Did writing this make you think if it wasn't Gates, it would have been someone else. If it wasn't MJ, another similar star emerges? Is unique talent true?
Football is a good example. The change in football is that as it grows more complex, the influence an individual player can have is diminished. In the 50's, you had a player like Johnny Unitas who was so brilliant and it seemed anywhere he played the team would be great. Now, I'm more fascinated by the power of the system. I look at Mike Leach and I think at a certain point, can Leach take anyone with a reasonable set of football skills and make them into a productive college quarterback? I mean, is Graham Harrell really Johnny Unitas, or is Graham Harrell just a guy in that system who's been smart enough and given the training to look like Johnny Unitas. That may have been the great lesson of Bill Walsh, a guy who had a system that made you wonder, "Can you just plug in anybody?"

So at least in football, uniqueness is sort of an afterthought?
I just think you're getting to a point where what really makes a difference in football excellence is to work hard and quickly grasp the complexity of the system. I mean, Ryan Leaf seemed to have every inherent physical ability you could ever want in a quarterback, but he didn't like the practice. What can you do?

So the system is most important but the coach is thus so important that he has to be accountable if it doesn't work right away.
(Laughs) Yeah, it's funny. My next New Yorker article is all about college quarterbacks; the problem that you can never tell how good a quarterback is by seeing how they played in college, and what can you do about that fact.
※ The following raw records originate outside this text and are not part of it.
Lemma issue_ok now token n m : manager_ok m -> manager_ok (issue_session now token n m).1.
Proof using Type.
  intros Hm. unfold issue_session. destruct may_issue; [|done].
  destruct Hm as (Hc & [H1 H2] & Hf & Hst). split_and!; [exact Hc| |exact Hf|exact Hst].
  split; simpl.
  - intros t x. rewrite lookup_insert. case_decide; [by intros [= <-]|]. intros Hx%H1. lia.
  - intros t t' x x'. rewrite !lookup_insert. repeat case_decide; subst; try done.
    + intros [= <-] Hx'%H1. simpl. lia.
    + intros Hx%H1 [= <-]. simpl. lia.
    + apply H2.
Qed.

Lemma revoke_number_ok n m : manager_ok m -> manager_ok (revoke_session_number n m).1.
Proof using Type.
  intros Hm. unfold revoke_session_number. destruct list_find as [[i [t s]]|]; [|done].
  apply put_sessions_ok; [done|]. by intros t' x [_ ?]%lookup_delete_Some.
Qed.

Lemma handle_ok ev m : 0 <= max_failed_attempts policies -> manager_ok m -> manager_ok (handle ev m).
Proof using Type.
  intros Hmax Hm. destruct ev as [w c|now [n pw|token]|now token n|token|n]; simpl.
  - by apply run_command_ok.
  - by apply login_ok.
  - by apply resume_ok.
  - by apply issue_ok.
  - apply put_sessions_ok; [done|]. by intros t x [_ ?]%lookup_delete_Some.
  - by apply revoke_number_ok.
Qed.

Lemma run_ok evs m : 0 <= max_failed_attempts policies -> manager_ok m -> manager_ok (run evs m).
Proof using Type.
  intros Hmax. revert m. induction evs as [|ev evs IH]; intros m Hm; [done|]. by apply IH, handle_ok.
Qed.

(** A catalog from before roles is stored with roles that include [admin]. *)
Definition loadable (c : Catalog) : Prop :=
  catalog_ok c /\ ((format_version c < FORMAT_VERSION)%N -> is_Some (roles c !! lit "admin")).

Lemma upgrade_ok c : loadable c -> (format_version c < FORMAT_VERSION)%N -> catalog_ok (upgrade c).
Proof using Type.
  intros [(Hp & Hr & Hu) Ha] Hv. split_and!; [done|done|]. intros n u. simpl.
  rewrite lookup_fmap_Some. intros (u0 & <- & Hn). destruct (Hu n u0 Hn) as (H1 & H2 & H3).
  split_and!; [done|done|]. intros r [->%elem_of_singleton|Hr']%elem_of_union; [|by apply H3].
  split; [done|by apply Ha].
Qed.

Lemma open_ok loaded f m : (forall c, loaded = Ok (Some c) -> loadable c) -> open loaded f = Ok m -> manager_ok m.
Proof using Type.
  intros Hl. unfold open. destruct loaded as [found|]; [|done].
  assert (Hc : loadable (default catalog_default found)).
  { destruct found as [c|]; [by apply Hl|]. split; [apply catalog_default_ok|]. intros H. by vm_compute in H. }
  assert (Hempty : forall st c, default catalog_default st = c -> (FORMAT_VERSION <= format_version c)%N ->
    catalog_ok c -> manager_ok (mkManager st c 0 ∅ ∅ 0)).
  { intros st c H1 H2 H3. split_and!; [done| | |by split].
    - split; intros *; simpl; by rewrite lookup_empty.
    - intros n x. simpl. by rewrite lookup_empty. }
  destruct (N.ltb_spec (format_version (default catalog_default found)) FORMAT_VERSION) as [Hlt|Hge].
  - destruct f; [done|]. intros [= <-]. apply Hempty; [done|done|by apply upgrade_ok].
  - intros [= <-]. apply Hempty; [done|done|by apply Hc].
Qed.

(** C32: Whatever is asked of a manager opened on a well-formed catalog, in
    whatever order and whichever saves fail: the catalog stays well formed,
    session numbers stay apart, failure counts stay below the limit that
    locks, and what is stored is what is in force. *)
Theorem commands_keep_catalog loaded f m evs : 0 <= max_failed_attempts policies ->
  (forall c, loaded = Ok (Some c) -> loadable c) -> open loaded f = Ok m -> manager_ok (run evs m).
Proof using Type. intros Hmax Hl Ho. by apply run_ok; [|eapply open_ok]. Qed.

(** A restart finds the users, roles and privileges that were in force: every
    change that was acknowledged, and nothing of one that was refused. *)
Theorem restart_keeps_catalog loaded f m evs f' : 0 <= max_failed_attempts policies ->
  (forall c, loaded = Ok (Some c) -> loadable c) -> open loaded f = Ok m ->
  exists m', open (Ok (stored (run evs m))) f' = Ok m' /\ catalog m' = catalog (run evs m).
Proof using Type.
  intros Hmax Hl Ho. destruct (run_ok evs m Hmax (open_ok loaded f m Hl Ho)) as (_ & _ & _ & Hst & Hv).
  unfold open. rewrite Hst. destruct (N.ltb_spec (format_version (catalog (run evs m))) FORMAT_VERSION); [lia|].
  by eexists.
Qed.

(** ** Sessions *)

(** Changing or losing the password, being suspended and being dropped end
    every session of the user. *)
Theorem sessions_ended w c m n : (run_command w c m).2 = Ok tt -> ends_sessions c = Some n ->
  forall token s, sessions (run_command w c m).1 !! token = Some s -> s_user s <> n.
Proof using Type.
  rewrite run_command_shape. destruct (validated c) as [[]|]; [|done].
  destruct change as [m' [[]|]]; [|done]. simpl. intros _ He token s.
  unfold afterwards. rewrite He. destruct (forgets_failures c); simpl;
    by intros [_ ?]%map_lookup_filter_Some.
Qed.

(** A token is accepted exactly while its session is on record, neither idle
    nor old beyond the limits, and its user active; a refused token is
    forgotten, an accepted one counts as used now. *)
Theorem resume_exact now token m :
  match (resume policies now token m).2 with
  | Ok p => exists s u, sessions m !! token = Some s /\ users (catalog m) !! s_user s = Some u /\
      status u = Active /\ now - last_used_ms s <= millis (idle policies) /\
      now - s_created_ms s <= millis (lifetime policies) /\
      p = mkPrincipal (u_name u) (password_change_required u) /\
      (last_used_ms <$> sessions (resume policies now token m).1 !! token) = Some now
  | Err e => e = InvalidToken /\ sessions (resume policies now token m).1 !! token = None /\
      forall s u, sessions m !! token = Some s -> users (catalog m) !! s_user s = Some u ->
        status u = Suspended \/ millis (idle policies) < now - last_used_ms s \/
        millis (lifetime policies) < now - s_created_ms s
  end.
Proof using Type.
  unfold resume, expired. destruct (sessions m !! token) as [s|] eqn:Ht; [|done].
  destruct (users (catalog m) !! s_user s) as [u|] eqn:Hu; simpl.
  2: { split_and!; [done|by rewrite lookup_delete_eq|]. intros ? ? [= <-]. congruence. }
  repeat case_bool_decide; simpl; try (split_and!; [done|by rewrite lookup_delete_eq|]);
    try (intros ? ? [= <-]; rewrite Hu; intros [= <-]; destruct (status u); try done; auto).
  exists s, u. rewrite lookup_insert_eq. split_and!; try done; lia.
Qed.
Then who do you like to watch, based on all you say in the book about the implications of limitations. Who is the best?
I think it makes you appreciate the genius of Charles Barkley. People said that coming out of college he was too small; and there's this kind of thinking taken to an absurd level. The truth was he was big enough. And once you're big enough, what matters are other things—your court sense, your intelligence, your doggedness, all of which he had, as well as sort of an extraordinary physical grace.
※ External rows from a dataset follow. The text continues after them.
Definition segments (a : Action) : PL (list Segment) := fun ts =>
  let kind := eat_any (NODE_WORDS ++ RELATIONSHIP_WORDS ++ ELEMENT_WORDS) ts in
  if negb (takes_segment a) then
    match kind with
    | Some _ => Some (Err (keyword a ++ lit " applies to the whole graph and takes no segment (NODES / RELATIONSHIPS / ELEMENTS)"))
    | None => Some (Ok ([SGraph], ts))
    end
  else match kind with
  | None => Some (Ok ([SNode PAll; SRelationship PAll], ts))
  | Some (kind, ts) =>
      let nodes := starts_with (lit "NODE") kind in
      let relationships := starts_with (lit "RELATIONSHIP") kind in
      let what := if nodes then lit "a label"
                  else if relationships then lit "a relationship type"
                  else lit "a label or relationship type" in
      (do ps <- patterns what;
       pl_ret ((if relationships then [] else SNode <$> ps) ++
               (if nodes then [] else SRelationship <$> ps))) ts
  end.

Definition dbms_privileges (h : Head) : list Privilege :=
  let make s := mkPrivilege (h_action h) None s RDatabase in
  match h_action h with
  | ExecuteProcedure => (fun p => make (SProcedure p)) <$> qualifiers h
  | ExecuteFunction => (fun p => make (SFunction p)) <$> qualifiers h
  | _ => [make SDatabase]
  end.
So outliers don't always mean optimal?
Well, we fixate on this idea that if you're 6-foot-6, then it must be better to be 6-foot-7, just as we fixate on the notion that if you have an IQ of 120, it must be better to be 125. But it's not better to have an IQ above 120. Everything above that is superfluous, you're smart enough. You can do everything you need to do as a human being.

And Charles is just another Bill Gates?
I'll say this: if you could put together a team of guys who were thought to be too small for their role in the NBA, you'd have a pretty amazing team.